Using SLOB2 for PIO Testing
Working for Violin Memory means I get to play with a lot of high performance storage. This is a Good Thing. But with so much cool stuff available to mess around with, how do I go about differentiating the various products and versions in my lab? For example, if I get hold of a new Violin Memory MLC flash memory array, how hard can I drive it using Oracle? There are many load generation and benchmarking tools available out there, but I’m not interested in raw I/O performance – I can get that from the datasheet. I want to view the array through the lens of an Oracle database instance.
Even more importantly, I want to test the differences in performance as I change various parts of the equation: operating system, kernel, multipathing parameters, UDEV parameters, ASM configuration… What simple but effective tool can I use for this? Why I’m glad you asked.
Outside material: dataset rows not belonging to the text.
(* ===== verification/Nand.v ===== *)
(** The Goldfish NAND controller (hw/android/goldfish/nand.c): reading,
    writing and erasing pages of disk images through the guest's registers or
    a batch block, and the copy of the images a snapshot carries.

    An image is a regular file: its bytes, and how the host treats it: [read]
    returns what the file has, up to the count asked for, or fails; [write]
    stores the first bytes of the buffer, as many as the host takes at that
    place, or fails, and past the end fills the gap with zeros; [ftruncate]
    cuts or extends the file, or fails.  A file position is an
    argument, because every operation seeks first.  Guest memory is a map. *)
From Stdlib Require Import ZArith Lia Bool.
From stdpp Require Import base numbers list.
From S2P Require Import Prelude Stream.
Local Open Scope Z_scope.
Local Open Scope prog_scope.
Local Open Scope stream_scope.

Module Nand.

Definition NAND_CMD_GET_DEV_NAME : Z := 0.
Definition NAND_CMD_READ : Z := 1.
Definition NAND_CMD_WRITE : Z := 2.
Definition NAND_CMD_ERASE : Z := 3.
Definition NAND_CMD_BLOCK_BAD_GET : Z := 4.
Definition NAND_CMD_BLOCK_BAD_SET : Z := 5.
Definition NAND_CMD_READ_BATCH : Z := 6.
Definition NAND_CMD_WRITE_BATCH : Z := 7.
Definition NAND_CMD_ERASE_BATCH : Z := 8.
Definition NAND_DEV_FLAG_READ_ONLY : Z := 1.
Definition NAND_VERSION_CURRENT : Z := 1.
Definition NAND_VERSION : Z := 0x000.
Definition NAND_NUM_DEV : Z := 0x004.
Definition NAND_DEV : Z := 0x008.
Definition NAND_DEV_FLAGS : Z := 0x010.
Definition NAND_DEV_NAME_LEN : Z := 0x014.
Definition NAND_DEV_PAGE_SIZE : Z := 0x018.
Definition NAND_DEV_EXTRA_SIZE : Z := 0x01c.
Definition NAND_DEV_ERASE_SIZE : Z := 0x020.
Definition NAND_DEV_SIZE_LOW : Z := 0x028.
Definition NAND_DEV_SIZE_HIGH : Z := 0x02c.
Definition NAND_RESULT : Z := 0x040.
Definition NAND_COMMAND : Z := 0x044.
Definition NAND_DATA : Z := 0x048.
Definition NAND_TRANSFER_SIZE : Z := 0x04c.
Definition NAND_ADDR_LOW : Z := 0x050.
Definition NAND_ADDR_HIGH : Z := 0x054.
Definition NAND_BATCH_ADDR_LOW : Z := 0x058.
Definition NAND_BATCH_ADDR_HIGH : Z := 0x05c.
Definition NAND_DATA_HIGH : Z := 0x100.
Definition NAND_DEV_SAVE_DISK_BUF_SIZE : Z := 2048.
Definition EIO : Z := 5.
Definition EBADF : Z := 9.
Definition header (s : PS2MouseState) : Z :=
  Z.lor (Z.lor (Z.lor 0x08 (Z.shiftl (cbool (clamp 127 (mouse_dx s) <? 0)) 4))
    (Z.shiftl (cbool (clamp 127 (mouse_dy s) <? 0)) 5)) (Z.land (mouse_buttons s) 0x07).

(** The bytes of one packet. *)
Definition packet (s : PS2MouseState) : list Z :=
  [u8 (header s); u8 (Z.land (clamp 127 (mouse_dx s)) 0xff); u8 (Z.land (clamp 127 (mouse_dy s)) 0xff)] ++
  (if mouse_type s =? 3 then [u8 (Z.land (wheel s) 0xff)]
   else if mouse_type s =? 4 then
     [u8 (Z.lor (Z.land (wheel s) 0x0f) (Z.shiftl (Z.land (mouse_buttons s) 0x18) 1))]
   else []).

(** How a driver reads a packet: nine-bit two's complement distances, the sign
    bits in the first byte; the wheel has eight bits, or four. *)
Definition decode (type : Z) (p : list Z) : Z * Z * Z :=
  match p with
  | b :: x :: y :: r =>
      (x - 256 * cbool (Z.testbit b 4), y - 256 * cbool (Z.testbit b 5),
       match r with [z] => if type =? 3 then s8 z else swrap 4 z | _ => 0 end)
  | _ => (0, 0, 0)
  end.

Definition has_wheel (s : PS2MouseState) : bool := (mouse_type s =? 3) || (mouse_type s =? 4).

Definition add3 (a b : Z * Z * Z) : Z * Z * Z :=
  (a.1.1 + b.1.1, a.1.2 + b.1.2, a.2 + b.2).
Definition total (type : Z) (ps : list (list Z)) : Z * Z * Z := foldr add3 (0, 0, 0) (map (decode type) ps).

(** The distances still to be reported. *)
Definition motion (s : PS2MouseState) : Z * Z * Z :=
  (mouse_dx s, mouse_dy s, if has_wheel s then mouse_dz s else 0).

Lemma clamp_range lim v : 0 <= lim -> - lim <= clamp lim v <= lim.
Proof. unfold clamp. destruct (Z.ltb_spec lim v); [lia|]. destruct (Z.ltb_spec v (- lim)); lia. Qed.

Lemma clamp_progress lim v :
  0 < lim -> Z.abs (v - clamp lim v) <= Z.abs v /\ (v <> 0 -> Z.abs (v - clamp lim v) < Z.abs v).
Proof. unfold clamp. destruct (Z.ltb_spec lim v); [lia|]. destruct (Z.ltb_spec v (- lim)); lia. Qed.
(* ===== verification/Pit.v ===== *)
(** The 8253/8254 interval timer (hw/timer/i8254.c): three counters that tick
    at [PIT_FREQ] on the virtual clock, the ports that program and read them,
    and the timer that drives the interrupt line of counter 0.

    The value of [qemu_clock_get_ns(QEMU_CLOCK_VIRTUAL)] during a handler is
    its argument [now]; the timer is any [AlarmClock]. *)
From Stdlib Require Import ZArith Lia Bool.
From stdpp Require Import base numbers list.
From S2P Require Import Prelude Stream QemuTimer.
Local Open Scope Z_scope.
Local Open Scope prog_scope.
Local Open Scope stream_scope.

Module Pit.

Definition RW_STATE_LSB : Z := 1.
Definition RW_STATE_MSB : Z := 2.
Definition RW_STATE_WORD0 : Z := 3.
Definition RW_STATE_WORD1 : Z := 4.
Definition PIT_FREQ : Z := 1193182.
Definition get_ticks_per_sec : Z := 1000000000.
Definition EINVAL : Z := 22.

(** [a * b / c] in 64-bit arithmetic, by halves. *)
Definition muldiv64 (a b c : Z) : Z :=
  let rl := u64 (u32 a * b) in
  let rh := u64 (Z.shiftr a 32 * b) in
  let rh := u64 (rh + Z.shiftr rl 32) in
  let high := u32 (rh / c) in
  let low := u32 (u64 (u64 (Z.shiftl (rh mod c) 32) + Z.land rl 0xffffffff) / c) in
  Z.lor (Z.shiftl high 32) low.
(** * walnut-cli: the Debug Adapter Protocol server (src/soldb/dap_server.py)

    A shallow embedding of [WalnutDAPServer]: the Content-Length transport
    ([_send], [_read]), the outgoing sequence counter ([_event], [_response]),
    every request handler and the dispatch loop [run].

    Conventions.
    - A Python [int] is a [Z]; a [bytes] value is a [list ascii], one
      [ascii] per byte; a Python [str] is a [string], one [ascii] per code
      point, for the code points below 256.
    - Sizes are those of a 64-bit CPython 3.11: [sys.maxsize] is 2^63 - 1
      and [int] reads at most 4300 digits from a str.  Memory is taken to
      suffice for the data that is there; a buffer that is asked for
      beyond it may be refused ([Memory]).
    - A value that came from, or goes to, JSON is a [json]; a Python dict
      with string keys is an association list in insertion order.
    - The handlers run in the monad [M]: explicit passing of the server
      object (together with the process's stdin and stdout) and Python
      exceptions as the outcome [Raise].
    - The collaborators the module imports ([EVMDebugger],
      [AutoDeployDebugger], their tracer and the [json] library) are
      variables of the section [Server]. *)

From stdpp Require Import gmap strings list.
From Stdlib Require Import ZArith Ascii String DecimalString HexadecimalString DecimalPos DecimalZ Lia.

Set Warnings "-register-all".
Local Open Scope string_scope.
Local Open Scope list_scope.
Local Open Scope Z_scope.

(** ** Python values *)

(** Values exchanged as JSON.  Floating point numbers are not represented. *)
Inductive json : Type :=
| JNull
| JBool (b : bool)
| JInt (z : Z)
| JStr (s : string)
| JArr (l : list json)
| JObj (d : list (string * json)).

(** A dict with [str] keys, in insertion order. *)
Abbreviation dict := (list (string * json)).

(** A raised exception: its class and [str(e)]. *)
Inductive pyexn : Type := PyExn (cls : string) (msg : string).

Definition str_exn (e : pyexn) : string := let 'PyExn _ m := e in m.

Fixpoint dict_get (k : string) (d : dict) : option json :=
  match d with
  | [] => None
  | (k', v) :: d' => if String.eqb k k' then Some v else dict_get k d'
  end.

(** [d[k] = v]: an existing key keeps its position. *)
Fixpoint dict_set (k : string) (v : json) (d : dict) : dict :=
  match d with
  | [] => [(k, v)]
  | (k', v') :: d' =>
      if String.eqb k k' then (k, v) :: d' else (k', v') :: dict_set k v d'
  end.

(** [d.get(k)] and [d.get(k, default)] on a dict. *)
Definition get (k : string) (d : dict) : json := default JNull (dict_get k d).
Definition get_or (k : string) (dflt : json) (d : dict) : json :=
  default dflt (dict_get k d).

(** Truth value of a JSON-born Python value. *)
Definition truthy (v : json) : bool :=
  match v with
  | JNull => false
  | JBool b => b
  | JInt z => negb (z =? 0)
  | JStr s => negb (String.eqb s "")
  | JArr l => match l with [] => false | _ => true end
  | JObj d => match d with [] => false | _ => true end
  end.

(** [a or b] *)
Definition py_or (a b : json) : json := if truthy a then a else b.

Definition type_name (v : json) : string :=
  match v with
  | JNull => "NoneType" | JBool _ => "bool" | JInt _ => "int"
  | JStr _ => "str" | JArr _ => "list" | JObj _ => "dict"
  end.

Definition AttributeError (v : json) (attr : string) : pyexn :=
  PyExn "AttributeError"
        ("'" +:+ type_name v +:+ "' object has no attribute '" +:+ attr +:+ "'").

(** [str(n)] for an int. *)
Definition str_Z (z : Z) : string := DecimalString.NilZero.string_of_int (Z.to_int z).
Definition str_nat (n : nat) : string := str_Z (Z.of_nat n).

(** [hex(n)] *)
Definition hex (z : Z) : string :=
  let digits := HexadecimalString.NilZero.string_of_uint
                  (N.to_hex_uint (Z.to_N (Z.abs z))) in
  if z <? 0 then "-0x" +:+ digits else "0x" +:+ digits.

(** [sys.maxsize], the largest [Py_ssize_t]: 2^63 - 1. *)
Definition sys_maxsize : Z := 9223372036854775807.

(** Whether an int fits [Py_ssize_t]. *)
Definition fits_ssize_t (i : Z) : bool :=
  (- sys_maxsize - 1 <=? i) && (i <=? sys_maxsize).

(** [l[i]] with Python's negative indices; [None] stands for IndexError. *)
Definition py_index {A : Type} (l : list A) (i : Z) : option A :=
  let n := Z.of_nat (List.length l) in
  if 0 <=? i then l !! Z.to_nat i
  else if - n <=? i then l !! Z.to_nat (i + n)
  else None.

Definition IndexError : pyexn := PyExn "IndexError" "list index out of range".

(** The IndexError of [l[i]] for an index [i] outside the list [l].  An
    index that does not fit [Py_ssize_t] is outside every list, and is
    refused before the list is looked at. *)
Definition index_error (i : Z) : pyexn :=
  if fits_ssize_t i then IndexError
  else PyExn "IndexError" "cannot fit 'int' into an index-sized integer".

(** *** Text *)

Definition is_space (c : ascii) : bool :=
  let n := nat_of_ascii c in
  ((9 <=? n) && (n <=? 13) || (n =? 32))%nat.

Definition is_digit (c : ascii) : bool :=
  let n := nat_of_ascii c in ((48 <=? n) && (n <=? 57))%nat.

Definition digit_val (c : ascii) : Z := Z.of_nat (nat_of_ascii c) - 48.

Fixpoint lstrip (b : list ascii) : list ascii :=
  match b with
  | c :: b' => if is_space c then lstrip b' else b
  | [] => []
  end.

(** [b.strip()] *)
Definition strip (b : list ascii) : list ascii :=
  rev (lstrip (rev (lstrip b))).

Definition lower_char (c : ascii) : ascii :=
  let n := nat_of_ascii c in
  if ((65 <=? n) && (n <=? 90))%nat then ascii_of_nat (n + 32) else c.

(** [b.lower()] *)
Definition lower (b : list ascii) : list ascii := map lower_char b.

(** [b.partition(sep)] for a one-byte separator: the parts before and after
    the first occurrence; without one, everything and the empty string. *)
Fixpoint partition (sep : ascii) (b : list ascii) : list ascii * list ascii :=
  match b with
  | [] => ([], [])
  | c :: b' =>
      if Ascii.eqb c sep then ([], b')
      else let '(k, v) := partition sep b' in (c :: k, v)
  end.

(** *** Integer literals

    [PyLong_FromString] in base 10, which [int] applies to the bytes of
    its argument. *)

(** The digits of a literal, where single underscores may stand between
    digits: the number of digits, their value and what follows them.
    [None] for an underscore that follows another one or ends the
    digits. *)
Fixpoint scan_digits (b : list ascii) (prev_underscore : bool) (count : nat) (acc : Z)
  : option (nat * Z * list ascii) :=
  match b with
  | c :: b' =>
      if is_digit c then scan_digits b' false (S count) (10 * acc + digit_val c)
      else if Ascii.eqb c "_"
           then if prev_underscore then None else scan_digits b' true count acc
           else if prev_underscore then None else Some (count, acc, b)
  | [] => if prev_underscore then None else Some (count, acc, [])
  end.

(** What [PyLong_FromString] makes of a text: its value, no literal, or
    a literal of more digits than the conversion admits. *)
Inductive literal : Type :=
| Literal (z : Z)
| Invalid
| TooLong (digits : nat).

(** [sys.int_info.default_max_str_digits] *)
Definition int_max_str_digits : nat := 4300.

(** White space, an optional sign and the digits, which do not start
    with an underscore: whether the sign is a minus, the number of digits,
    their value and what follows them. *)
Definition scan_literal (b : list ascii) : option (bool * nat * Z * list ascii) :=
  let '(negative, b) := match lstrip b with
                        | "+"%char :: b' => (false, b')
                        | "-"%char :: b' => (true, b')
                        | b' => (false, b')
                        end in
  match b with
  | "_"%char :: _ => None
  | _ =>
      match scan_digits b false 0 0 with
      | Some (count, value, rest) => Some (negative, count, value, rest)
      | None => None
      end
  end.
(** * Distributed agent network: task queue, agent registry, domain spawner

    A shallow embedding of [lib/messaging.py], [lib/registry.py],
    [lib/spawner.py], [lib/domain_runner.py] and [lib/health_check.py].  The
    shared key-value store and the container runtime are modelled as
    explicit states threaded through every operation; clock readings and
    fresh identifiers are explicit arguments of the operation that takes
    them. *)

From Stdlib Require Import Ascii String ZArith.
From stdpp Require Import gmap strings list fin_maps countable pretty.
From Equations Require Import Equations.

Local Open Scope string_scope.
Local Open Scope list_scope.

(** ** Dynamic values

    The JSON-serialisable values that travel in payloads, contexts and
    outputs.  A Python [dict] with string keys is an association list in
    insertion order. *)

#[local] Unset Elimination Schemes.
Inductive json : Type :=
  | JNull
  | JBool (b : bool)
  | JInt (n : Z)
  | JStr (s : string)
  | JList (xs : list json)
  | JDict (kvs : list (string * json)).
#[local] Set Elimination Schemes.

Abbreviation dict := (list (string * json)).

(** ** Results and exceptions *)

Inductive exn : Type :=
  | ValidationError (model : string) (field : string)
  | DockerException (msg : string)
  | UnicodeDecodeError (reason : string).

Definition newline : string := String "010"%char "".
It’s the Silly Little Oracle Benchmark, also known as SLOB – and it’s currently available in version 2, AKA SLOB2.
I’m not going to explain any more about SLOB here, because that task has already been performed by Kevin. If you don’t already know what SLOB is, I highly recommend testing it out. The README and the download is located via the SLOB2 page on Kevin’s blog. You can also find more useful SLOB information from Yury, Brian and Karl, among others.
The reason I like SLOB is that I can use it to test physical I/O. I can run SLOB with a defined set of workers and then use the resultant AWR report to calculate the number of read/write IOPS and the average latency of those reads/writes. I can also set parameters to modify the percentage of calls which are modify DML and the elapsed time for each test. This allows me to create graphs of the target system’s performance characteristics.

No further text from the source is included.